Where is the bottom in ALEC's race to the bottom? Why, prison labor of course. ALEC promotes theprivatization of prisons and prison industries that do not have to abide by minimum wage rules.
Perhaps in an oversight, the ALEC archive does not contain bills rolling back child labor laws.
Benefits and Working Conditions
There's more. ALEC wants to deter injured employees from making worker's compensation claims by, for example, giving employers wider access to workers' medical records. ALEC wants to privatize public pension plans by transferring the management of pension funds to for-profit Wall Street firms. What could go wrong?
And where to begin on the health care agenda? When Wisconsin Governor Scott Walker signed a law preempting a modest ordinance granting Milwaukee's restaurant workers a few paid sick days a year, a largely female work force earning poverty wages, ALEC eagerly took up the issue in its "Labor and Business Regulation Subcommittee" at the ALEC 2011 meeting in New Orleans. The committee has been co-chaired by YUM! Brands, owners of KFC, Taco Bell, Pizza Hut, and other fast food chains.
Yum, who wants flu with their burger or taco? Today, YUM Brands was the 12th company to announce that it was pulling out of ALEC.
Crushing Unions
ALEC has a sweeping anti-union agenda that would cripple labor's ability to serve as an effective counterweight to corporate CEOs.
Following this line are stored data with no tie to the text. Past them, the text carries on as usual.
(** What both loops maintain; [seen] is what the loop has listed so far. *)
Record level_inv (links : list RawLink) (startId : string) (visited : gset string)
    (currentLevel seen : list string) : Prop := {
  level_inv_visited : ∀ n, n ∈ visited ↔ n ∈ seen;
  level_inv_reach : ∀ n, n ∈ seen ++ currentLevel → reachable links startId n;
  level_inv_universe : ∀ n, n ∈ currentLevel → n ∈ universe links startId;
  level_inv_start : startId ∈ seen ++ currentLevel;
  level_inv_closed : ∀ u v, u ∈ seen → edge links u v → v ∈ seen ++ currentLevel
}.

(** [a] may stand before [b] in a list sorted by descending score. *)
Definition descending (a b : string * Q) : Prop := (snd b <= snd a)%Q.

Section Distribute.

(** The score of an id; the pairs handed to [distribute] carry it. *)
Variable score : string → Q.

(** Layer [la] stands before layer [lb]: a smaller level, and no smaller
    score. *)
Definition before (la lb : NodeLayer) : Prop :=
  level la < level lb ∧
  ∀ a b, a ∈ nodes la → b ∈ nodes lb → (score b <= score a)%Q.

(** Id [a] may stand before id [b]. *)
Definition by_score (a b : string) : Prop := (score b <= score a)%Q.

End Distribute.

(** The diamond [A→B, A→C, B→D, C→D]. *)
Definition diamond : list RawLink :=
  [mkLink "A" "B"; mkLink "A" "C"; mkLink "B" "D"; mkLink "C" "D"].

End Layers.

(** ** The session: recording feedback *)

Module Session.

Import Layers.

(** ['insightful' | 'neutral' | 'familiar'] *)
Inductive FeedbackType := Insightful | Neutral | Familiar.

(** [current[type]] *)
Definition counter (type : FeedbackType) (current : NodeExploration) : nat :=
  match type with
  | Insightful => insightful current
  | Neutral => neutral current
  | Familiar => familiar current
  end.

(** [{ ...current, [type]: current[type] + 1 }] *)
Definition bump (type : FeedbackType) (current : NodeExploration) : NodeExploration :=
  match type with
  | Insightful =>
    mkExploration (visits current) (insightful current + 1) (neutral current)
      (familiar current)
  | Neutral =>
    mkExploration (visits current) (insightful current) (neutral current + 1)
      (familiar current)
  | Familiar =>
    mkExploration (visits current) (insightful current) (neutral current)
      (familiar current + 1)
  end.

(** The state of the map component that the feedback handler reads and
    writes. *)
Record State := mkState {
  links : list RawLink;
  activeNode : option string;
  hierarchicalLayers : list NodeLayer;
  previousLayers : list NodeLayer;
  cyberneticMode : bool;
  explorationData : gmap string NodeExploration
}.

(** The initial exploration map: a zero record for every node. *)
Definition initialExplorationData (nodes : list RawNode) : gmap string NodeExploration :=
  fold_left (fun map node => <[id node := mkExploration 0 0 0 0]> map) nodes ∅.

(** Truthiness of [activeNode : string | null]. *)
Definition truthy (activeNode : option string) : bool :=
  match activeNode with
  | None => false
  | Some nodeId => negb (String.eqb nodeId "")
  end.

(** [handleFeedback].  [None]: the handler threw.  [get(nodeId)!] is
    [undefined] for an id without a record, and reading [current[type]]
    then throws a [TypeError]. *)
Definition handleFeedback (st : State) (nodeId : string) (type : FeedbackType)
    : option State :=
  let newExplorationData := explorationData st in
  match newExplorationData !! nodeId with
  | None => None
  | Some current =>
    let newExplorationData := <[nodeId := bump type current]> newExplorationData in
    match activeNode st with
    | Some active =>
      if truthy (activeNode st) && cyberneticMode st then
        match getAdaptiveHierarchicalLayers active (links st) newExplorationData
                (cyberneticMode st) with
        | None => None
        | Some newLayers =>
          Some (mkState (links st) (activeNode st) newLayers (hierarchicalLayers st)
                  (cyberneticMode st) newExplorationData)
        end
      else
        Some (mkState (links st) (activeNode st) (hierarchicalLayers st)
                (previousLayers st) (cyberneticMode st) newExplorationData)
    | None =>
      Some (mkState (links st) (activeNode st) (hierarchicalLayers st)
              (previousLayers st) (cyberneticMode st) newExplorationData)
    end
  end.

(** The record an absent node would be given if it counted as all zeros. *)
Definition recordOrZero (st : State) (nodeId : string) : NodeExploration :=
  default (mkExploration 0 0 0 0) (explorationData st !! nodeId).

(** Recording feedback is total over node ids, absent ones included. *)
Definition feedback_total : Prop :=
  ∀ st nodeId type, ∃ st',
    handleFeedback st nodeId type = Some st' ∧
    explorationData st' !! nodeId = Some (bump type (recordOrZero st nodeId)).

(** A session on an empty graph: no node has a record. *)
Definition emptySession : State := mkState [] None [] [] false ∅.

(** A session on two linked nodes in cybernetic mode, the first node
    active and no feedback recorded yet. *)
Definition smallSession : State :=
  mkState [mkLink "form" "function"] (Some "form") [] [] true
    (initialExplorationData [mkNode "form" "Form"; mkNode "function" "Function"]).

End Session.

(** ** Edge randomisation: [randomizeConnections] *)

Module Randomize.

(** A value of [Math.random()]: a rational in [[0, 1)]. *)
Record Unit01 := mkUnit01 {
  value : Q;
  value_range : Qle_bool 0 value && negb (Qle_bool 1 value) = true
}.

(** The random source: the sequence of the values it will return. *)
Definition Source := nat → Unit01.

(** [Math.floor(r * nodeIds.length)] *)
Definition index (r : Unit01) (n : nat) : nat :=
  Z.to_nat (Qfloor (value r * inject_Z (Z.of_nat n))).

(** [nodeIds[Math.floor(Math.random() * nodeIds.length)]]; [None] is
    [undefined], which an empty [nodeIds] yields. *)
Definition pick (r : Unit01) (nodeIds : list string) : option string :=
  nodeIds !! index r (length nodeIds).

(** The template literal [`${source}-${target}`]. *)
Definition pairKey (source target : string) : string :=
  String.append source (String.append "-" target).

(** The mutable locals of [randomizeConnections], with the number of values
    drawn from the random source so far. *)
Record Gen := mkGen {
  newLinks : list RawLink;
  usedPairs : gset string;
  outgoingCount : gmap string nat;
  incomingCount : gmap string nat;
  drawn : nat
}.

(** [count.get(id) || 0] *)
Definition getOr0 (count : gmap string nat) (nodeId : string) : nat :=
  default 0 (count !! nodeId).

(** The four statements of the guarded block that adds one link. *)
Definition addLink (source target : string) (g : Gen) : Gen :=
  mkGen (newLinks g ++ [mkLink source target])
        ({[pairKey source target]} ∪ usedPairs g)
        (<[source := getOr0 (outgoingCount g) source + 1]> (outgoingCount g))
        (<[target := getOr0 (incomingCount g) target + 1]> (incomingCount g))
        (drawn g).

(** One draw: [Math.random()]. *)
Definition random (rand : Source) (g : Gen) : Unit01 * Gen :=
  (rand (drawn g),
   mkGen (newLinks g) (usedPairs g) (outgoingCount g) (incomingCount g) (S (drawn g))).

(** The guard [source !== target && !usedPairs.has(pairKey)] and the block
    it protects. *)
Definition tryLink (source target : string) (g : Gen) : Gen :=
  if negb (String.eqb source target)
     && negb (bool_decide (pairKey source target ∈ usedPairs g))
  then addLink source target g
  else g.

Definition minConnectionsPerNode : nat := 3.

(** First pass, the [while] loop for one [sourceNode]; a unit of fuel per
    iteration.  The pick is [undefined] only for an empty [nodeIds], and
    the loop runs for a [sourceNode] of [nodeIds]. *)
Fixpoint fillOutgoing (fuel : nat) (rand : Source) (nodeIds : list string)
    (sourceNode : string) (g : Gen) : option Gen :=
  if getOr0 (outgoingCount g) sourceNode <? minConnectionsPerNode then
    match fuel with
    | O => None
    | S fuel =>
      let (r, g) := random rand g in
      match pick r nodeIds with
      | None => fillOutgoing fuel rand nodeIds sourceNode g
      | Some targetNode =>
        fillOutgoing fuel rand nodeIds sourceNode (tryLink sourceNode targetNode g)
      end
    end
  else Some g.

(** Second pass, the [while] loop for one [targetNode]. *)
Fixpoint fillIncoming (fuel : nat) (rand : Source) (nodeIds : list string)
    (targetNode : string) (g : Gen) : option Gen :=
  if getOr0 (incomingCount g) targetNode <? minConnectionsPerNode then
    match fuel with
    | O => None
    | S fuel =>
      let (r, g) := random rand g in
      match pick r nodeIds with
      | None => fillIncoming fuel rand nodeIds targetNode g
      | Some sourceNode =>
        fillIncoming fuel rand nodeIds targetNode (tryLink sourceNode targetNode g)
      end
    end
  else Some g.

(** [for (const node of nodeIds) body] *)
Fixpoint forEachNode (body : string → Gen → option Gen) (nodeIds : list string)
    (g : Gen) : option Gen :=
  match nodeIds with
  | [] => Some g
  | node :: nodeIds =>
    match body node g with
    | None => None
    | Some g => forEachNode body nodeIds g
    end
  end.

(** Third pass; [remaining] is [maxAttempts - attempts].  For an empty
    [nodeIds] both picks are [undefined], and [undefined !== undefined] is
    false. *)
Fixpoint topUp (remaining : nat) (rand : Source) (nodeIds : list string)
    (targetNumLinks : nat) (g : Gen) : Gen :=
  if length (newLinks g) <? targetNumLinks then
    match remaining with
    | O => g
    | S remaining =>
      let (r1, g) := random rand g in
      let (r2, g) := random rand g in
      match pick r1 nodeIds, pick r2 nodeIds with
      | Some source, Some target =>
        topUp remaining rand nodeIds targetNumLinks (tryLink source target g)
      | _, _ => topUp remaining rand nodeIds targetNumLinks g
      end
    end
  else g.

(** [nodeIds.forEach(id => { outgoingCount.set(id, 0); incomingCount.set(id, 0) })] *)
Definition initialGen (nodeIds : list string) : Gen :=
  let zero := fold_left (fun count nodeId => <[nodeId := 0]> count) nodeIds ∅ in
  mkGen [] ∅ zero zero 0.

(** [randomizeConnections]; [targetNumLinks] is
    [originalLinksRef.current.length], and [fuel] bounds the iterations of
    each [while] loop of the first two passes.  [None]: some loop did not
    finish within [fuel] iterations. *)
Definition randomizeConnections (fuel : nat) (rand : Source) (nodeIds : list string)
    (targetNumLinks : nat) : option (list RawLink) :=
  match forEachNode (fillOutgoing fuel rand nodeIds) nodeIds (initialGen nodeIds) with
  | None => None
  | Some g =>
    match forEachNode (fillIncoming fuel rand nodeIds) nodeIds g with
    | None => None
    | Some g =>
      let maxAttempts := targetNumLinks * 10 in
      Some (newLinks (topUp maxAttempts rand nodeIds targetNumLinks g))
    end
  end.

(** Links of [links] that leave, respectively enter, a node. *)
Definition outDegree (links : list RawLink) (nodeId : string) : nat :=
  length (List.filter (fun l => String.eqb (source l) nodeId) links).

Definition inDegree (links : list RawLink) (nodeId : string) : nat :=
  length (List.filter (fun l => String.eqb (target l) nodeId) links).

(** A source that keeps returning the quarters [0, 1/4, 1/2, 3/4] in turn. *)
Definition quarters : Source := fun n =>
  match n mod 4 with
  | 0 => mkUnit01 0 eq_refl
  | 1 => mkUnit01 (1 # 4) eq_refl
  | 2 => mkUnit01 (1 # 2) eq_refl
  | _ => mkUnit01 (3 # 4) eq_refl
  end.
Let's start with decades of support for "Right to Work" and "Paycheck Protection" legislation, and other measures to disempower and defund unions.
On collective bargaining, ALEC's "Public Employee Freedom Act" declares that "an employee should be able to contract on their own terms" and "mandatory collective bargaining laws violate this freedom." This ALEC bill and the "Public Employer Payroll Deduction Policy Act" prohibit automatic payroll deductions for union dues, a key aspect of Walker's collective bargaining bill struck down by a federal court judge.
These bills are designed to financially cripple the most significant organized voice for working families. Theco-chair of ALEC's "Commerce, Insurance and Economic Development Task Force" currently is State Farm Insurance. Other committee members include Macquarie Capital and Cintra USA. These foreign firms have rushed to purchase bridges, toll roads, and other public assets of financially stressed state and local governments so they can provide formerly public services on a for-profit basis. They have a lot to gain fromALEC's expansive agenda to privatize public services.
Apparently, ALEC and the corporations funding ALEC's operations like State Farm, Johnson and Johnson, and AT&T would like to turn back the clock to those good old days when there were no unions and no minimum wage. They must not be allowed to succeed.